- Relator(a)
- Evandro Pereira Valadao Lopes
- Órgão julgador
- 7ª Turma
- Data do julgamento
- 01/04/2020
- Data de publicação
- 17/04/2020
TST – Agravo Interno 0010129-77.2015.5.01.0263, Rel. Evandro Pereira Valadao Lopes, 7ª Turma, j. 01/04/2020, p. 17/04/2020
EMENTA: AGRAVO INTERNO. AGRAVO DE INSTRUMENTO. RECURSO DE REVISTA. ACÓRDÃO REGIONAL. PUBLICAÇÃO NA VIGÊNCIA DA LEI Nº 13.015/2014. TERCEIRIZAÇÃO. ATIVIDADE-FIM. CONCESSIONÁRIA DE ENERGIA ELÉTRICA. AÇÃO DECLARATÓRIA DE CONSTITUCIONALIDADE Nº 26. I. No julgamento da Arguição de Descumprimento de Preceito Fundamental (ADPF) nº 324, em 30/8/2018, o Supremo Tribunal Federal consagrou a possibilidade de terceirização de toda e qualquer atividade, meio ou fim.
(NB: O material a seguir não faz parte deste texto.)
(** * The adapters *)
Inductive ecosystem := Apt | Apk | Pacman | Rpm | Xbps | Nix.
Definition apt_Name : string := "apt".
Definition apk_Name : string := "apk".
Definition pacman_Name : string := "pacman".
Definition rpm_Name : string := "rpm-md".
Definition rpm_URLPrefix : string := "rpm".
Definition xbps_Name : string := "xbps".
Definition nix_Name : string := "nix".
Definition apt_Classify := Classify (compileRules apt_rules).
Definition apk_Classify := Classify (compileRules apk_rules).
Definition pacman_Classify := Classify (compileRules pacman_rules).
Definition rpm_Classify := Classify (compileRules rpm_rules).
Definition xbps_Classify := Classify (compileRules xbps_rules).
Definition nix_Classify := Classify (compileRules nix_rules).
Section adapters.
  Context {D : Type} `{!RemoteStore D} (clock : nat → Z) (unicode_lower : string → string).
Definition apt_Resolve : string → Adapter D → option Target * Adapter D := Resolve clock apt_Name apt_Name (λ p, p) true.
Definition apk_Resolve : string → Adapter D → option Target * Adapter D := Resolve clock apk_Name apk_Name (ToLower unicode_lower) true.
Definition pacman_Resolve : string → Adapter D → option Target * Adapter D := Resolve clock pacman_Name pacman_Name (ToLower unicode_lower) false.
Definition rpm_Resolve : string → Adapter D → option Target * Adapter D := Resolve clock rpm_URLPrefix rpm_Name (ToLower unicode_lower) true.
Definition xbps_Resolve : string → Adapter D → option Target * Adapter D := Resolve clock xbps_Name xbps_Name (λ p, p) true.
Definition nix_Resolve : string → Adapter D → option Target * Adapter D := Resolve clock nix_Name nix_Name (ToLower unicode_lower) false.
Definition Resolve_of (e : ecosystem) : string → Adapter D → option Target * Adapter D :=
  match e with
  | Apt => apt_Resolve | Apk => apk_Resolve | Pacman => pacman_Resolve | Rpm => rpm_Resolve | Xbps => xbps_Resolve | Nix => nix_Resolve
  end.
End adapters.
Definition Name_of (e : ecosystem) : string :=
  match e with Apt => apt_Name | Apk => apk_Name | Pacman => pacman_Name | Rpm => rpm_Name | Xbps => xbps_Name | Nix => nix_Name end.
Definition Prefix_of (e : ecosystem) : string := match e with Rpm => rpm_URLPrefix | _ => Name_of e end.
Definition Classify_of (e : ecosystem) : string → res Class_ :=
  match e with
  | Apt => apt_Classify | Apk => apk_Classify | Pacman => pacman_Classify | Rpm => rpm_Classify | Xbps => xbps_Classify | Nix => nix_Classify
  end.
Example classes : apt_Classify "/pool/main/a/app/app_1.0_amd64.deb" = Ok Immutable ∧ apt_Classify "/dists/stable/InRelease" = Ok (Mutable mutableIndexTTL) ∧
  apt_Classify "/dists/stable/main/binary-amd64/by-hash/SHA256/00ff" = Ok Immutable ∧ apt_Classify "/ls-lR.gz" = Ok (Mutable minute) ∧
  pacman_Classify "/core/os/x86_64/core.db" = Ok (Mutable mutableIndexTTL) ∧ pacman_Classify "/.db" = Ok (Mutable minute) ∧
  rpm_Classify "/repodata/repomd.xml" = Ok (Mutable mutableIndexTTL) ∧ rpm_Classify "/repodata/0123456789ab-primary.xml.gz" = Ok Immutable ∧
  xbps_Classify "/x86_64-repodata" = Ok (Mutable mutableIndexTTL) ∧ xbps_Classify "/a/x86_64-repodata" = Ok (Mutable minute) ∧
  nix_Classify "/nix-cache-info" = Ok (Mutable hour) ∧ nix_Classify "/log/x.drv" = Ok Immutable ∧ nix_Classify "" = Err (ValidationError "путь upstream" "" "пустой").
Proof. vm_compute. done. Qed.

(** * What the rules say

    A path is its directories and its file name, each a list of runes. *)
Definition plain (ds : list (list string)) : bool := forallb (forallb not_newline) ds.
Definition exactly (s : string) (b : list string) : bool := bool_decide (b = runes s).
Definition begins (s : string) (b : list string) : bool := bool_decide (runes s `prefix_of` b).
Definition ends (s : string) (b : list string) : bool := bool_decide (runes s `suffix_of` b).
Fixpoint holds_text (s : string) (b : list string) : bool := begins s b || match b with [] => false | _ :: b => holds_text s b end.
(** A text before it, and one after it. *)
Definition stem_ends (s : string) (b : list string) : bool := match b with [] => false | _ :: b => ends s b end.
Fixpoint stem_holds (s : string) (b : list string) : bool :=
  match b with
  | [] => false
  | _ :: b => (begins s b && (length (runes s) <? length b)%nat) || stem_holds s b
  end.
Definition under (top : string) (ds : list (list string)) : bool := match ds with d :: ds => exactly top d && plain ds | [] => false end.
Definition in_dir (name : string) (ds : list (list string)) : bool :=
  match rev ds with d :: ds => exactly name d && plain ds | [] => false end.
Definition by_hash (ds : list (list string)) : bool :=
  match rev ds with h :: d :: ds => (begins "SHA" h || begins "MD5" h) && exactly "by-hash" d && plain ds | _ => false end.
(** Eight hexadecimal digits in a row. *)
Fixpoint has_hash (b : list string) : bool :=
  ((8 <=? length b)%nat && forallb hex_digit (take 8 b)) || match b with [] => false | _ :: b => has_hash b end.
Definition base32_name (n : nat) (suffix : string) (b : list string) : bool :=
  (n <=? length b)%nat && forallb (one_of nix_base32) (take n b) && exactly suffix (drop n b).

Definition class_of (e : ecosystem) (ds : list (list string)) (b : list string) : Class_ :=
  match e with
  | Apt =>
      if (under "pool" ds && (existsb (λ s, ends s b) [".deb"; ".udeb"; ".ddeb"; ".dsc"; ".tar.xz"; ".tar.gz"; ".tar.lzma"; ".tar.zst"]
                              || holds_text ".orig.tar." b || holds_text ".debian.tar." b)) || by_hash ds then Immutable
      else if (plain ds && (existsb (λ s, exactly s b) ["Release"; "Release.gpg"; "InRelease"] || existsb (λ s, begins s b) ["Packages"; "Sources"; "Contents-"]))
              || in_dir "i18n" ds || in_dir "dep11" ds || (in_dir "cnf" ds && begins "Commands-" b) then Mutable (5 * minute)
      else Mutable minute
  | Apk =>
      if plain ds && ends ".apk" b then Immutable
      else if plain ds && existsb (λ s, exactly s b) ["APKINDEX.tar.gz"; "APKINDEX.json"; "APKINDEX.tar.gz.sig"; "APKINDEX.json.sig"] then Mutable (5 * minute)
      else if bool_decide (ds = [runes "keys"]) then Mutable hour
      else Mutable minute
  | Pacman =>
      if plain ds && existsb (λ s, ends s b) [".pkg.tar.zst"; ".pkg.tar.xz"; ".pkg.tar.gz"; ".pkg.tar.zst.sig"; ".pkg.tar.xz.sig"; ".pkg.tar.gz.sig"] then Immutable
      else if plain ds && (existsb (λ s, stem_ends s b) [".db"; ".files"; ".db.sig"; ".files.sig"] || stem_holds ".db.tar." b || stem_holds ".files.tar." b) then Mutable (5 * minute)
      else if bool_decide (ds = [runes "keys"]) then Mutable hour
      else Mutable minute
  | Rpm =>
      if plain ds && (ends ".rpm" b || ends ".drpm" b) then Immutable
      else if in_dir "repodata" ds then
        if negb (existsb (λ s, exactly s b) ["repomd.xml"; "repomd.xml.asc"; "repomd.xml.key"]) && has_hash b then Immutable else Mutable (5 * minute)
      else Mutable minute
  | Xbps =>
      if plain ds && existsb (λ s, ends s b) [".xbps"; ".xbps.sig2"; ".sig"] then Immutable
      else if bool_decide (ds = []) && stem_ends "-repodata" b then Mutable (5 * minute)
      else Mutable minute
  | Nix =>
      if bool_decide (ds = [runes "nar"]) && (base32_name 52 ".nar.xz" b || base32_name 52 ".nar" b) then Immutable
      else if bool_decide (ds = []) && (base32_name 32 ".narinfo" b || exactly "nix-cache-info" b) then Mutable hour
      else if (match ds with d :: ds => exactly "log" d && plain ds && forallb not_newline b | [] => false end) then Immutable
      else Mutable minute
  end.

(** ** Segments of a glob *)
Lemma any_rest q ps xs : seg_match (["*"; "*"] :: q :: ps) xs = true ↔
  ∃ pre post, xs = pre ++ post ∧ plain pre = true ∧ seg_match (q :: ps) post = true.
Proof.
  induction xs as [|x xs IH]; rewrite seg_match_any, orb_true_iff.
  - split; [intros [?|?]; [by exists [], []|done]|]. intros (pre & post & Hx & _ & ?). left. by destruct pre, post.
  - rewrite andb_true_iff, IH. split.
    + intros [?|(? & pre & post & -> & Hpre & ?)]; [by exists [], (x :: xs)|]. exists (x :: pre), post. split_and!; [done| |done]. by apply andb_true_iff.
    + intros (pre & post & Hx & Hpre & ?). destruct pre as [|y pre]; simpl in Hx; [subst post; by left|]. injection Hx as -> ->.
      apply andb_prop in Hpre as [? ?]. right. split; [done|]. by exists pre, post.
Qed.
Lemma fixed_segs ps xs : Forall (λ p, is_any p = false) ps → seg_match ps xs = true ↔ Forall2 (λ p x, wild p x = true) ps xs.
Proof.
  intros Hps. revert xs. induction Hps as [|p ps Hp _ IH]; intros xs.
  - destruct xs; simpl; split; try done; try constructor; by inversion 1.
  - destruct xs as [|x xs]; [simpl; rewrite Hp; split; [done|by inversion 1]|]. rewrite seg_wild, andb_true_iff, IH by done.
    split; [intros []; by constructor|by inversion 1].
Qed.
(** A text without [*] and [?]. *)
Definition literal (p : list string) : bool := forallb (λ c, negb (String.eqb c "*") && negb (String.eqb c "?")) p.
Lemma wild_lit p q y : literal p = true → wild (p ++ q) y = true ↔ ∃ z, y = p ++ z ∧ wild q z = true.
Proof.
  revert y. induction p as [|c p IH]; intros y Hp; [split; [by exists y|by intros (z & -> & ?)]|]. simpl in Hp.
  apply andb_prop in Hp as [[Hs Hq]%andb_prop Hp]. apply negb_true_iff in Hs, Hq. cbn [app wild]. rewrite Hs, Hq.
  destruct y as [|d y]; [split; [done|by intros (z & ? & _)]|]. rewrite andb_true_iff, IH by done. split.
  - intros [->%String.eqb_eq (z & -> & ?)]. by exists z.
  - intros (z & [= -> ->] & ?). rewrite String.eqb_refl. split; [done|]. by exists z.
Qed.
Lemma wild_exactly s y : literal (runes s) = true → wild (runes s) y = exactly s y.
Proof.
  intros Hs. apply eq_true_iff_eq. rewrite <- (right_id_L [] (++) (runes s)), wild_lit by done. unfold exactly. rewrite bool_decide_eq_true. split.
  - intros (z & -> & Hz). destruct z; [by rewrite (right_id_L [] (++))|done].
  - intros ->. exists []. by rewrite (right_id_L [] (++)).
Qed.
Lemma wild_all y : wild ["*"] y = true.
Proof. apply wild_star_lang. exists y, []. by rewrite (right_id_L [] (++)). Qed.
Lemma wild_begins s y : literal (runes s) = true → wild (runes s ++ ["*"]) y = begins s y.
Proof.
  intros Hs. apply eq_true_iff_eq. rewrite wild_lit by done. unfold begins. rewrite bool_decide_eq_true. split; [intros (z & -> & _); by exists z|].
  intros [z ->]. exists z. split; [done|apply wild_all].
Qed.
Lemma wild_ends s y : literal (runes s) = true → wild ("*" :: runes s) y = ends s y.
Proof.
  intros Hs. apply eq_true_iff_eq. rewrite wild_star_lang. unfold ends. rewrite bool_decide_eq_true. split.
  - intros (v & w & -> & Hw). rewrite wild_exactly in Hw by done. apply bool_decide_eq_true in Hw as ->. by exists v.
  - intros [v ->]. exists v, (runes s). split; [done|]. rewrite wild_exactly by done. by apply bool_decide_eq_true.
Qed.
Lemma holds_text_spec s y : holds_text s y = true ↔ ∃ u v, y = u ++ runes s ++ v.
Proof.
  induction y as [|c y IH]; simpl; rewrite orb_true_iff; unfold begins; rewrite bool_decide_eq_true.
  - split; [intros [[z Hz]|?]; [by exists [], z|done]|]. intros (u & v & Hy). left. exists v. by destruct u.
  - rewrite IH. split.
    + intros [[z Hz]|(u & v & ->)]; [by exists [], z|by exists (c :: u), v].
    + intros (u & v & Hy). destruct u as [|d u]; simpl in Hy; [left; by exists v|]. injection Hy as -> ->. right. by exists u, v.
Qed.
Lemma wild_holds s y : literal (runes s) = true → wild ("*" :: runes s ++ ["*"]) y = holds_text s y.
Proof.
  intros Hs. apply eq_true_iff_eq. rewrite wild_star_lang, holds_text_spec. setoid_rewrite wild_lit; [|done]. split.
  - intros (u & w & -> & v & -> & _). by exists u, v.
  - intros (u & v & ->). exists u, (runes s ++ v). split; [done|]. exists v. split; [done|apply wild_all].
Qed.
A ampla liberdade para a contratação de serviços terceirizados no âmbito das empresas privadas foi enaltecida, também, no julgamento do RE-958.252, na mesma Sessão do dia 30/8/2018, fixando-se a seguinte tese no Tema 725 da Tabela de Repercussão Geral: " É lícita a terceirização ou qualquer outra forma de divisão do trabalho entre pessoas jurídicas distintas, independentemente do objeto social das empresas envolvidas, mantida a responsabilidade subsidiária da empresa contratante ". Assentou o Supremo Tribunal Federal, ainda, no julgamento do Tema de Repercussão Geral nº 739, que o art. 94, II, da Lei nº 9.472/1997 autoriza expressamente a contratação de serviços vinculados à atividade-fim de concessionária de serviço público de telecomunicações (ARE-791.932). Sobreveio, então, o julgamento da Ação Declaratória de Constitucionalidade nº 26/DF (acórdão publicado no DJE nº 195 de 9/9/2019), em que se proclamou a constitucionalidade do art. 25, § 1º, da Lei nº 8.987/1995, sob o fundamento de que o aludido artigo, ao autorizar qualquer concessionária de serviço público a contratar com terceiros o desenvolvimento de atividades inerentes ao serviço concedido (atividades-fim), alinha-se ao decido na ADPF nº 324 e às teses fixadas nos Temas de Repercussão Geral 725 e 739. II. No caso dos autos, o Tribunal Regional entendeu inexistir ilicitude na terceirização formalizada mediante contrato de prestação de serviços entre concessionária de serviços públicos e empresa prestadora. Para afastar a premissa fática assentada pelo Tribunal Regional, seria necessário reexaminar a prova dos autos, o que encontra óbice na Súmula nº. 126. III . Agravo interno de que se conhece e a que se nega provimento. (Tribunal Superior do Trabalho (7ª Turma). Acórdão: 0010129-77.2015.5.01.0263. Relator(a): EVANDRO PEREIRA VALADAO LOPES. Data de julgamento: 01/04/2020. Juntado aos autos em 17/04/2020.)